:: WHAT TO WORK ON ::
When you reach the records, transcribe all of them exactly.

■ ■ ■ ■

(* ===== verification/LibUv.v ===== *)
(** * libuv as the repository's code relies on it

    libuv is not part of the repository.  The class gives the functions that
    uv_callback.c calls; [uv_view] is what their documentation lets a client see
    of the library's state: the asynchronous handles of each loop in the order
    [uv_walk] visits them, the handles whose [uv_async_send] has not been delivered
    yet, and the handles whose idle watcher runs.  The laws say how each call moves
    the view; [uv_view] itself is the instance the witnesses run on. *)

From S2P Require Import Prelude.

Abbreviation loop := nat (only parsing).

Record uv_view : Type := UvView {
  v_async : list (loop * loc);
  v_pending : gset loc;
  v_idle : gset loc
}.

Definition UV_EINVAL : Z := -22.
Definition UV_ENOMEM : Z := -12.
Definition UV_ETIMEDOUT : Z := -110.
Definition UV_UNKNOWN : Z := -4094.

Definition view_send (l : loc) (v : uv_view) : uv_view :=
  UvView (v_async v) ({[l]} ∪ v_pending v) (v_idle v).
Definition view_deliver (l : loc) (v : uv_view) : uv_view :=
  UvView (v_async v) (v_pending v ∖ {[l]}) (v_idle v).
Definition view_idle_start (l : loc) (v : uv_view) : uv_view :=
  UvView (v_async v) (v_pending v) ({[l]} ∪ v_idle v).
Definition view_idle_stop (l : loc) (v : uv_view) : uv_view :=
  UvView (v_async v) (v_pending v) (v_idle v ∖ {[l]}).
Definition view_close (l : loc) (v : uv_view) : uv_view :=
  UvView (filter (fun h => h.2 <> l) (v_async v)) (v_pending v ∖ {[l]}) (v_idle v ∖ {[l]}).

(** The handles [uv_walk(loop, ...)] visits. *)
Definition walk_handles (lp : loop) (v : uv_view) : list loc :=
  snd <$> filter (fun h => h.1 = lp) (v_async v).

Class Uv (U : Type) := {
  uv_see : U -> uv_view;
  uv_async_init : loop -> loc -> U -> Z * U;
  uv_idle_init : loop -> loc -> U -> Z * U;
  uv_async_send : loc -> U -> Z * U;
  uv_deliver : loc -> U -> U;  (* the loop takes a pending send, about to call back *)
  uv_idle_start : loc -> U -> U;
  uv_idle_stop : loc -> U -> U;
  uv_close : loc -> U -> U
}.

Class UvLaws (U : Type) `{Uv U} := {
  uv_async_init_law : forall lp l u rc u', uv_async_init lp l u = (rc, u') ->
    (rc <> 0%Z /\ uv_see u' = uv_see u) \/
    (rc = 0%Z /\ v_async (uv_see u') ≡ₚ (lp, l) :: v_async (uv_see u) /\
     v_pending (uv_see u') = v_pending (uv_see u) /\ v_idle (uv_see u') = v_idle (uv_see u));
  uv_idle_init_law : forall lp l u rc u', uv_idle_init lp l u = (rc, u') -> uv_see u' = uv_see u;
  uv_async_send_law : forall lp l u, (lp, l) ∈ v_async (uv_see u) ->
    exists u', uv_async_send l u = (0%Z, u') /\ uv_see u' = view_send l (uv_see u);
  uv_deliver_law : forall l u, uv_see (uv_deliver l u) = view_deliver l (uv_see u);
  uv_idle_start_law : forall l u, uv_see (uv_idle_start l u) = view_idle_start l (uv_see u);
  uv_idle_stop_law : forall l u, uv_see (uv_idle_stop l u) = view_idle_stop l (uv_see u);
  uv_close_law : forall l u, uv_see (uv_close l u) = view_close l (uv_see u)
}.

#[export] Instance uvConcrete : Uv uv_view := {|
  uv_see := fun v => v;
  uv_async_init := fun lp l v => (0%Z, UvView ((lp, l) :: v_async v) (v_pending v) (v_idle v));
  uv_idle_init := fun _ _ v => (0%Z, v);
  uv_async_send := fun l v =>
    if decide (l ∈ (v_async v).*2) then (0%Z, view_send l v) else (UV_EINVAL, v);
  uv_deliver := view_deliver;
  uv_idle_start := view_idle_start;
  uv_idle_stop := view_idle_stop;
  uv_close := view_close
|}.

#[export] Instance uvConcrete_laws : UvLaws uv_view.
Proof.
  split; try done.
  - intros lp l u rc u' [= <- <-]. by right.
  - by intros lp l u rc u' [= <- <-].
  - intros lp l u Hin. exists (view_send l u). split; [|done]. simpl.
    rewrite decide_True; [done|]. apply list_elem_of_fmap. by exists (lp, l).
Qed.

■ ■ ■ ■

:: RESPONSE ::
(* ===== verification/LibUv.v ===== *)
(** * libuv as the repository's code relies on it

    libuv is not part of the repository.  The class gives the functions that
    uv_callback.c calls; [uv_view] is what their documentation lets a client see
    of the library's state: the asynchronous handles of each loop in the order
    [uv_walk] visits them, the handles whose [uv_async_send] has not been delivered
    yet, and the handles whose idle watcher runs.  The laws say how each call moves
    the view; [uv_view] itself is the instance the witnesses run on. *)

From S2P Require Import Prelude.

Abbreviation loop := nat (only parsing).

Record uv_view : Type := UvView {
  v_async : list (loop * loc);
  v_pending : gset loc;
  v_idle : gset loc
}.

Definition UV_EINVAL : Z := -22.
Definition UV_ENOMEM : Z := -12.
Definition UV_ETIMEDOUT : Z := -110.
Definition UV_UNKNOWN : Z := -4094.

Definition view_send (l : loc) (v : uv_view) : uv_view :=
  UvView (v_async v) ({[l]} ∪ v_pending v) (v_idle v).
Definition view_deliver (l : loc) (v : uv_view) : uv_view :=
  UvView (v_async v) (v_pending v ∖ {[l]}) (v_idle v).
Definition view_idle_start (l : loc) (v : uv_view) : uv_view :=
  UvView (v_async v) (v_pending v) ({[l]} ∪ v_idle v).
Definition view_idle_stop (l : loc) (v : uv_view) : uv_view :=
  UvView (v_async v) (v_pending v) (v_idle v ∖ {[l]}).
Definition view_close (l : loc) (v : uv_view) : uv_view :=
  UvView (filter (fun h => h.2 <> l) (v_async v)) (v_pending v ∖ {[l]}) (v_idle v ∖ {[l]}).

(** The handles [uv_walk(loop, ...)] visits. *)
Definition walk_handles (lp : loop) (v : uv_view) : list loc :=
  snd <$> filter (fun h => h.1 = lp) (v_async v).

Class Uv (U : Type) := {
  uv_see : U -> uv_view;
  uv_async_init : loop -> loc -> U -> Z * U;
  uv_idle_init : loop -> loc -> U -> Z * U;
  uv_async_send : loc -> U -> Z * U;
  uv_deliver : loc -> U -> U;  (* the loop takes a pending send, about to call back *)
  uv_idle_start : loc -> U -> U;
  uv_idle_stop : loc -> U -> U;
  uv_close : loc -> U -> U
}.

Class UvLaws (U : Type) `{Uv U} := {
  uv_async_init_law : forall lp l u rc u', uv_async_init lp l u = (rc, u') ->
    (rc <> 0%Z /\ uv_see u' = uv_see u) \/
    (rc = 0%Z /\ v_async (uv_see u') ≡ₚ (lp, l) :: v_async (uv_see u) /\
     v_pending (uv_see u') = v_pending (uv_see u) /\ v_idle (uv_see u') = v_idle (uv_see u));
  uv_idle_init_law : forall lp l u rc u', uv_idle_init lp l u = (rc, u') -> uv_see u' = uv_see u;
  uv_async_send_law : forall lp l u, (lp, l) ∈ v_async (uv_see u) ->
    exists u', uv_async_send l u = (0%Z, u') /\ uv_see u' = view_send l (uv_see u);
  uv_deliver_law : forall l u, uv_see (uv_deliver l u) = view_deliver l (uv_see u);
  uv_idle_start_law : forall l u, uv_see (uv_idle_start l u) = view_idle_start l (uv_see u);
  uv_idle_stop_law : forall l u, uv_see (uv_idle_stop l u) = view_idle_stop l (uv_see u);
  uv_close_law : forall l u, uv_see (uv_close l u) = view_close l (uv_see u)
}.

#[export] Instance uvConcrete : Uv uv_view := {|
  uv_see := fun v => v;
  uv_async_init := fun lp l v => (0%Z, UvView ((lp, l) :: v_async v) (v_pending v) (v_idle v));
  uv_idle_init := fun _ _ v => (0%Z, v);
  uv_async_send := fun l v =>
    if decide (l ∈ (v_async v).*2) then (0%Z, view_send l v) else (UV_EINVAL, v);
  uv_deliver := view_deliver;
  uv_idle_start := view_idle_start;
  uv_idle_stop := view_idle_stop;
  uv_close := view_close
|}.

#[export] Instance uvConcrete_laws : UvLaws uv_view.
Proof.
  split; try done.
  - intros lp l u rc u' [= <- <-]. by right.
  - by intros lp l u rc u' [= <- <-].
  - intros lp l u Hin. exists (view_send l u). split; [|done]. simpl.
    rewrite decide_True; [done|]. apply list_elem_of_fmap. by exists (lp, l).
Qed.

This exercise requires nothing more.